Begin with the line where "- intros s1 s2 e1 e2 E1 E2 Heq. destruct (Hold" appears. Set down that line and the rest of the records below it exactly as given.

Saved entries:
:::
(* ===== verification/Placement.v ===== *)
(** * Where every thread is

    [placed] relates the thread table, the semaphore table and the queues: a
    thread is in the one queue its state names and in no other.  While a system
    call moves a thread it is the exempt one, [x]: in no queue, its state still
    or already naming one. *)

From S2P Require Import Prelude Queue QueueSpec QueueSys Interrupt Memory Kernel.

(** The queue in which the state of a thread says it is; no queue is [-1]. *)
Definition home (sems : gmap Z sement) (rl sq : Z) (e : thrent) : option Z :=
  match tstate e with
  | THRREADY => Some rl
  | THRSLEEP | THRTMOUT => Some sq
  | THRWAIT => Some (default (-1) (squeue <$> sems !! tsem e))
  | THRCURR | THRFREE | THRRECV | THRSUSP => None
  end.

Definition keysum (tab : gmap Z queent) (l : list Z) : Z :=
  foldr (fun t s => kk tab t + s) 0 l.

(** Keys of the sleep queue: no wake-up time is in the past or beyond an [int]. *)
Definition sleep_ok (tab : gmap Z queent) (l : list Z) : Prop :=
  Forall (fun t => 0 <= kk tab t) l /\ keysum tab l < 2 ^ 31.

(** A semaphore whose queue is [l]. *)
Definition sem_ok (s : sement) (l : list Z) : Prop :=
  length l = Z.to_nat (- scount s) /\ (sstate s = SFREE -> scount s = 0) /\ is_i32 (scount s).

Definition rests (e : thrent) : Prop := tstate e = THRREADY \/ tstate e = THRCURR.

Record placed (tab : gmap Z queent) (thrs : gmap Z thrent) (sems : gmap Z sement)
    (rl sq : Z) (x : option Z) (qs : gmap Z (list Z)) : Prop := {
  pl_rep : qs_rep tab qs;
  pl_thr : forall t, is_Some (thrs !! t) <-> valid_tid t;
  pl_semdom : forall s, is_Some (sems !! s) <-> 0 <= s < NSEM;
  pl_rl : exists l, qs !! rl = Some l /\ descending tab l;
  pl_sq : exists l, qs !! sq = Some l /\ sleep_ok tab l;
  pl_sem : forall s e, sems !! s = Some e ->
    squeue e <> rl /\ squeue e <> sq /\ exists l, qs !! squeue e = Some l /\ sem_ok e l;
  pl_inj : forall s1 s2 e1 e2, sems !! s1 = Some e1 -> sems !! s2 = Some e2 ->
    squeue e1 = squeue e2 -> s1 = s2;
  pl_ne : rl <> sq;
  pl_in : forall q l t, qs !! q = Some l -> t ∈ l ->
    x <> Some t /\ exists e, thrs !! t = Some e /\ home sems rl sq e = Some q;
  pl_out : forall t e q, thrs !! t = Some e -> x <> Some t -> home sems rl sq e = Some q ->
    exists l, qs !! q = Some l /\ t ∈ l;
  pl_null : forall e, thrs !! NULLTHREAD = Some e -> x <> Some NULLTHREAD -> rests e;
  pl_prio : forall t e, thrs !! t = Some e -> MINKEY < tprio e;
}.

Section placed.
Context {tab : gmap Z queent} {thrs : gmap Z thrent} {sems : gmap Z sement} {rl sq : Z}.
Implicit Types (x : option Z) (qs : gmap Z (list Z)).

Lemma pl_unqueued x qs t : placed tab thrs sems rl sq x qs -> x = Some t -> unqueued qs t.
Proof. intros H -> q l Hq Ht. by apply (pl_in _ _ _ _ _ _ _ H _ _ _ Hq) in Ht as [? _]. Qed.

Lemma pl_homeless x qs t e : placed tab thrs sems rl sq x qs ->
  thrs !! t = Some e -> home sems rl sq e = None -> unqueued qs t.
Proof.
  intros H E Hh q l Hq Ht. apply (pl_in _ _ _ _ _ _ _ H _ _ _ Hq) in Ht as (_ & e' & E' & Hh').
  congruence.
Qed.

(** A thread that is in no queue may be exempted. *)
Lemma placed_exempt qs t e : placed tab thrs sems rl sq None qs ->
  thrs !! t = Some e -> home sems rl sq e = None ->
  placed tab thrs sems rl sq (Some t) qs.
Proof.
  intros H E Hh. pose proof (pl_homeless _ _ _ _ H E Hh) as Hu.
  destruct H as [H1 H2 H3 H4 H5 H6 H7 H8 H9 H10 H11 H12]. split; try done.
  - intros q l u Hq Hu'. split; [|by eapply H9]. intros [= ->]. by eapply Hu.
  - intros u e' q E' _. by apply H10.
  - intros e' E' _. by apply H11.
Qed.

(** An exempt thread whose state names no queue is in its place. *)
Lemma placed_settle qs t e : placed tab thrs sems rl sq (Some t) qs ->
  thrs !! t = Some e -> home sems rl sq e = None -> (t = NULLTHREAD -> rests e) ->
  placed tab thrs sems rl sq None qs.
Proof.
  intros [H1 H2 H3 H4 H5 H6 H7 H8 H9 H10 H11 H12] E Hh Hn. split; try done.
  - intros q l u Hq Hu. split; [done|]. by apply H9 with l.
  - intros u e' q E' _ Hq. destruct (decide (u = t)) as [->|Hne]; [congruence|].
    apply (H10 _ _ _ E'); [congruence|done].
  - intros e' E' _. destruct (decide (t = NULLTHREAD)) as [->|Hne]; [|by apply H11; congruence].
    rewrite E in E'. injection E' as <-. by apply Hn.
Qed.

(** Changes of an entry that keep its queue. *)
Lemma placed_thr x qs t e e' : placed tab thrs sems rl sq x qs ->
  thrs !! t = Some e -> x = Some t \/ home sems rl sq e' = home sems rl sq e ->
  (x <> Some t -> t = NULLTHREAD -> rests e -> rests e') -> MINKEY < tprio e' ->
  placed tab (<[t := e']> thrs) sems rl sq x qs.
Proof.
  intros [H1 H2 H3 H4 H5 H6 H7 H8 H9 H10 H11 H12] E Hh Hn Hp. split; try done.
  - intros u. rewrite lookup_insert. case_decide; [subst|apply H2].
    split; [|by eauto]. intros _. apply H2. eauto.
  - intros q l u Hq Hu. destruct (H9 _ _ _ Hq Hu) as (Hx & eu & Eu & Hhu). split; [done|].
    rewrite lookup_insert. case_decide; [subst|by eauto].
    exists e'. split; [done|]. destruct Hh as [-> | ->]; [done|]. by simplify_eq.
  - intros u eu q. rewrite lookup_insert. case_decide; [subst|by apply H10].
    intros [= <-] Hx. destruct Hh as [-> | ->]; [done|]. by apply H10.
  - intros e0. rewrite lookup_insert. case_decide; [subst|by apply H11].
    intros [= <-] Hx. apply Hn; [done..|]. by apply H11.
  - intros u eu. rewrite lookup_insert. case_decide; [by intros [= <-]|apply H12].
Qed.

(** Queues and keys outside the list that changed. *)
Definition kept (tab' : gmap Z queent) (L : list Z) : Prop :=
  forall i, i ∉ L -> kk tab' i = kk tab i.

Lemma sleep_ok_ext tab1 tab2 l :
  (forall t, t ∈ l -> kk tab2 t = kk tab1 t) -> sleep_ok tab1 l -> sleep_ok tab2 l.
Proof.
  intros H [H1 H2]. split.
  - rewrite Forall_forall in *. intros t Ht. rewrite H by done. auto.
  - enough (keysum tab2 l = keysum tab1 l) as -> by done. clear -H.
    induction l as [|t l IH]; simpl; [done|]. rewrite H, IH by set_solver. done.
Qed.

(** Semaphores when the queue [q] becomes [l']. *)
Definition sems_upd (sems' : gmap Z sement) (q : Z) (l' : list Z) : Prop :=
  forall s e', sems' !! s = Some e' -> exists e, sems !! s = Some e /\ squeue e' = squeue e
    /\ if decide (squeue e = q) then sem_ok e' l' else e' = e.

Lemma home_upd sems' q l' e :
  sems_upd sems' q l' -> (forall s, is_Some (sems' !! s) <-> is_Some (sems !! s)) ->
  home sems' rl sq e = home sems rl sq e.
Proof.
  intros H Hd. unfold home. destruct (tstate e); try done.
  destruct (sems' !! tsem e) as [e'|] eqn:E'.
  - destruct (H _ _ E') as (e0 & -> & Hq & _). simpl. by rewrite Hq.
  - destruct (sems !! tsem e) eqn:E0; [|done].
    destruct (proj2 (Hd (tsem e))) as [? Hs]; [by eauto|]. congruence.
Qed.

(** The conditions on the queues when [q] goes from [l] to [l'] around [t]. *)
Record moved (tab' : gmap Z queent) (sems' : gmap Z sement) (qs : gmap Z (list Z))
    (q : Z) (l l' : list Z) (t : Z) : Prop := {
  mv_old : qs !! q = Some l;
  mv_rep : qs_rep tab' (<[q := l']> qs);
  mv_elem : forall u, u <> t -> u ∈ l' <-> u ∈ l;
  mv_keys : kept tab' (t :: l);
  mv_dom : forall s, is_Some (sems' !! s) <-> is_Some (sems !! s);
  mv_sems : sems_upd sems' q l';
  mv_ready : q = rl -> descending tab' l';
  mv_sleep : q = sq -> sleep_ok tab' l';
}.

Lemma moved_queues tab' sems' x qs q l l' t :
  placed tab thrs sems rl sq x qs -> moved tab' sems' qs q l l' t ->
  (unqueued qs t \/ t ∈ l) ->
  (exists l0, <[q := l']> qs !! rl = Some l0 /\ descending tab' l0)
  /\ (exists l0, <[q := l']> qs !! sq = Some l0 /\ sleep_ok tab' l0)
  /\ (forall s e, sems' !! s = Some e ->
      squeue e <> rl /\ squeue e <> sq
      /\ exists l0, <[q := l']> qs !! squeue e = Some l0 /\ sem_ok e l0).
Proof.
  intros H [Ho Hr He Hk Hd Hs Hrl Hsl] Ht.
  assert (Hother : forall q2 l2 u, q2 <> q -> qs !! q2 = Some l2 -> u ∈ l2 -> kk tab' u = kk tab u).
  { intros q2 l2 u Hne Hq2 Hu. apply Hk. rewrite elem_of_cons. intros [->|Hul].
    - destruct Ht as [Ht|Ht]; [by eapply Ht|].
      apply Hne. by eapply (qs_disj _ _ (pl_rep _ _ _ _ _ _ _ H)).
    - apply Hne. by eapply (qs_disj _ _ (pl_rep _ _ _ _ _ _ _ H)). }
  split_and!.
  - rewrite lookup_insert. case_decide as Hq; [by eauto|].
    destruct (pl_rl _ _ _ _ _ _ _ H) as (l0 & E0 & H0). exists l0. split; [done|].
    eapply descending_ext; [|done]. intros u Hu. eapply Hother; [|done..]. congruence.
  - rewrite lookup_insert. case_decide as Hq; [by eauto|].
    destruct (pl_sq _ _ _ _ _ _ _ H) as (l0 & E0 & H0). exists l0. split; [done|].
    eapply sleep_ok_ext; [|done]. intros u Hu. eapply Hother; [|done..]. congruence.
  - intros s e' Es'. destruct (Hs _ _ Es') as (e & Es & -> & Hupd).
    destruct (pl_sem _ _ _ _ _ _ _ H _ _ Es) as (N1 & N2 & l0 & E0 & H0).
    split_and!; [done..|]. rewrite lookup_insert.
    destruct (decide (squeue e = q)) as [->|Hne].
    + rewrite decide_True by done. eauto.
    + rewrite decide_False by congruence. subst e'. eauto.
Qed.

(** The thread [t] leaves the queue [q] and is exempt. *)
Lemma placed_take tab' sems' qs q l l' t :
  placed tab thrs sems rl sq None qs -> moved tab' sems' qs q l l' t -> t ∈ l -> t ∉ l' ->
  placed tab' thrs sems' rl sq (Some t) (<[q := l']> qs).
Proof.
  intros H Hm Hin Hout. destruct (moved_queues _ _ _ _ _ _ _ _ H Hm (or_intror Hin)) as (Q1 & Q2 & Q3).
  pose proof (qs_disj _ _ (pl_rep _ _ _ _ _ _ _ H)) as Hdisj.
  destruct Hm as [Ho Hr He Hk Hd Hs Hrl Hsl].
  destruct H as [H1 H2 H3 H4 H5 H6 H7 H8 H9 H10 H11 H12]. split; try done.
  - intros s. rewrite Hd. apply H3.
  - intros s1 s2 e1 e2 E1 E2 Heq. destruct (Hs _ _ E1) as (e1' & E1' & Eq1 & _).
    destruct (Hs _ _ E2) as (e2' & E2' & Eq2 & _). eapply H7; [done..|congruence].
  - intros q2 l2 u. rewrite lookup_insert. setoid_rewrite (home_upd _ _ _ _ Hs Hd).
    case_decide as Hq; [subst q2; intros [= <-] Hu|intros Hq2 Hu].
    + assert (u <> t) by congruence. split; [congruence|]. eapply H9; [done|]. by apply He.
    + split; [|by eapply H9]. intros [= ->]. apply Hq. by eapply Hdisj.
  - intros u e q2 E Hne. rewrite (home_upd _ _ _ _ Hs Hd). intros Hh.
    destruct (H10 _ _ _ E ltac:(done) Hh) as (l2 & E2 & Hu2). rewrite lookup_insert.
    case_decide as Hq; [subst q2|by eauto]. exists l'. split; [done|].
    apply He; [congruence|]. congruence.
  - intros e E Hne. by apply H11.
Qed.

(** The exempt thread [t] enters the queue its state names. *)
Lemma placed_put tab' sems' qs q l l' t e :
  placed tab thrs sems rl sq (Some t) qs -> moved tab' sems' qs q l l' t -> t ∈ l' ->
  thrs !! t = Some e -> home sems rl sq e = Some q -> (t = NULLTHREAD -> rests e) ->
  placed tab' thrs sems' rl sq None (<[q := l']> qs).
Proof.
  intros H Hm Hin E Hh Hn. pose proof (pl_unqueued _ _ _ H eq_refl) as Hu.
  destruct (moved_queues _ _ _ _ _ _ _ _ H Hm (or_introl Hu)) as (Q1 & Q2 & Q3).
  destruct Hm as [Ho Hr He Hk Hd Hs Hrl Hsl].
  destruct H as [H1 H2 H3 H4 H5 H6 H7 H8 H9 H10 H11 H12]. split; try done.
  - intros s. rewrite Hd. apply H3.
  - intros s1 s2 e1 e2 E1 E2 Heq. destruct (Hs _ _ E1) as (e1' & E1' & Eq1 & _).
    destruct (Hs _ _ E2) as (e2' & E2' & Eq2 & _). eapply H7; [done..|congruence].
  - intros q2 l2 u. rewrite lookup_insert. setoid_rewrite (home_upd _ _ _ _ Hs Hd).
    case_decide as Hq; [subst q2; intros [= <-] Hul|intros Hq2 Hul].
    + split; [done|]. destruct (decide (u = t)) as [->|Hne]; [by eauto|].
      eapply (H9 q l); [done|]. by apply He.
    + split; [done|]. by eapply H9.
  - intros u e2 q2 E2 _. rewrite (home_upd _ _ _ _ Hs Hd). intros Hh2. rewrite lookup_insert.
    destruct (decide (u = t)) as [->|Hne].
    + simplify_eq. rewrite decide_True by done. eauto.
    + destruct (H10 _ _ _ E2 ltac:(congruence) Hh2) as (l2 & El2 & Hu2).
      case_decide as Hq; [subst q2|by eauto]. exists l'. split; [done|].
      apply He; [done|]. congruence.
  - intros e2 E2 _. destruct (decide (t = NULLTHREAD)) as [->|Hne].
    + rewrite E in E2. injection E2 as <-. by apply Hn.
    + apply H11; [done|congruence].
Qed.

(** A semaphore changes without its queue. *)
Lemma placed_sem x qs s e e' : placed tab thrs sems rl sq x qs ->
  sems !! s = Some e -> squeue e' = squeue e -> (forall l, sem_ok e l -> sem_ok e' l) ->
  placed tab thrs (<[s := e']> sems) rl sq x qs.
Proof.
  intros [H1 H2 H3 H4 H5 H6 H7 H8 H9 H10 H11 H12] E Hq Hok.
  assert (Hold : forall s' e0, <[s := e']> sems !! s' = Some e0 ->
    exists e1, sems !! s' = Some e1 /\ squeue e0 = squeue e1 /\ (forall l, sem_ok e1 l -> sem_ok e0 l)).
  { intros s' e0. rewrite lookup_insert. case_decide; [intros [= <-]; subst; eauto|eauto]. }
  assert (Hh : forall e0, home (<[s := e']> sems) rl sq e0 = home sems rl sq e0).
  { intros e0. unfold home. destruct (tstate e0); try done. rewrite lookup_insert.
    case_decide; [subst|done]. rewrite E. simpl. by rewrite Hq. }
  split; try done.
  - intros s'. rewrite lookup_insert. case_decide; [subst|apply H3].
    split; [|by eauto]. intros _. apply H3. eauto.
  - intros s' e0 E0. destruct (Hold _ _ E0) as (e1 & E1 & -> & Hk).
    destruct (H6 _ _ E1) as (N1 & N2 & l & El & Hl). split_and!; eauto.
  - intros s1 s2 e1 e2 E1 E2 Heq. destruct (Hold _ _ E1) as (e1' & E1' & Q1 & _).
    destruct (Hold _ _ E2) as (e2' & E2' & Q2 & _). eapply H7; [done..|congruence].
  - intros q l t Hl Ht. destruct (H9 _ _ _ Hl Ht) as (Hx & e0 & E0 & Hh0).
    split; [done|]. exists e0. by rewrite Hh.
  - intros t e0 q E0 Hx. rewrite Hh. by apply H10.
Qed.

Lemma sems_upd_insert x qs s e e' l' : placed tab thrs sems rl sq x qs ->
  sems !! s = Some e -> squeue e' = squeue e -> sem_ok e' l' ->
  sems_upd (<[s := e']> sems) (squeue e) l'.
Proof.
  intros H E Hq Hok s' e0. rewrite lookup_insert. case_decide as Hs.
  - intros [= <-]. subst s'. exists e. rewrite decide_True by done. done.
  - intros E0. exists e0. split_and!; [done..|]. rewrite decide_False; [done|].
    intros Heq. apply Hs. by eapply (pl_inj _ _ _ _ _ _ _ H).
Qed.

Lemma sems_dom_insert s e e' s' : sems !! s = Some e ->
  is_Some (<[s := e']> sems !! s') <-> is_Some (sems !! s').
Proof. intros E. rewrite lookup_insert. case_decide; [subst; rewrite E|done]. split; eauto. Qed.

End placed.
:::
OUTPUT FOR THIS EXERCISE:
  - intros s1 s2 e1 e2 E1 E2 Heq. destruct (Hold _ _ E1) as (e1' & E1' & Q1 & _).
    destruct (Hold _ _ E2) as (e2' & E2' & Q2 & _). eapply H7; [done..|congruence].
  - intros q l t Hl Ht. destruct (H9 _ _ _ Hl Ht) as (Hx & e0 & E0 & Hh0).
    split; [done|]. exists e0. by rewrite Hh.
  - intros t e0 q E0 Hx. rewrite Hh. by apply H10.
Qed.

Lemma sems_upd_insert x qs s e e' l' : placed tab thrs sems rl sq x qs ->
  sems !! s = Some e -> squeue e' = squeue e -> sem_ok e' l' ->
  sems_upd (<[s := e']> sems) (squeue e) l'.
Proof.
  intros H E Hq Hok s' e0. rewrite lookup_insert. case_decide as Hs.
  - intros [= <-]. subst s'. exists e. rewrite decide_True by done. done.
  - intros E0. exists e0. split_and!; [done..|]. rewrite decide_False; [done|].
    intros Heq. apply Hs. by eapply (pl_inj _ _ _ _ _ _ _ H).
Qed.

Lemma sems_dom_insert s e e' s' : sems !! s = Some e ->
  is_Some (<[s := e']> sems !! s') <-> is_Some (sems !! s').
Proof. intros E. rewrite lookup_insert. case_decide; [subst; rewrite E|done]. split; eauto. Qed.

End placed.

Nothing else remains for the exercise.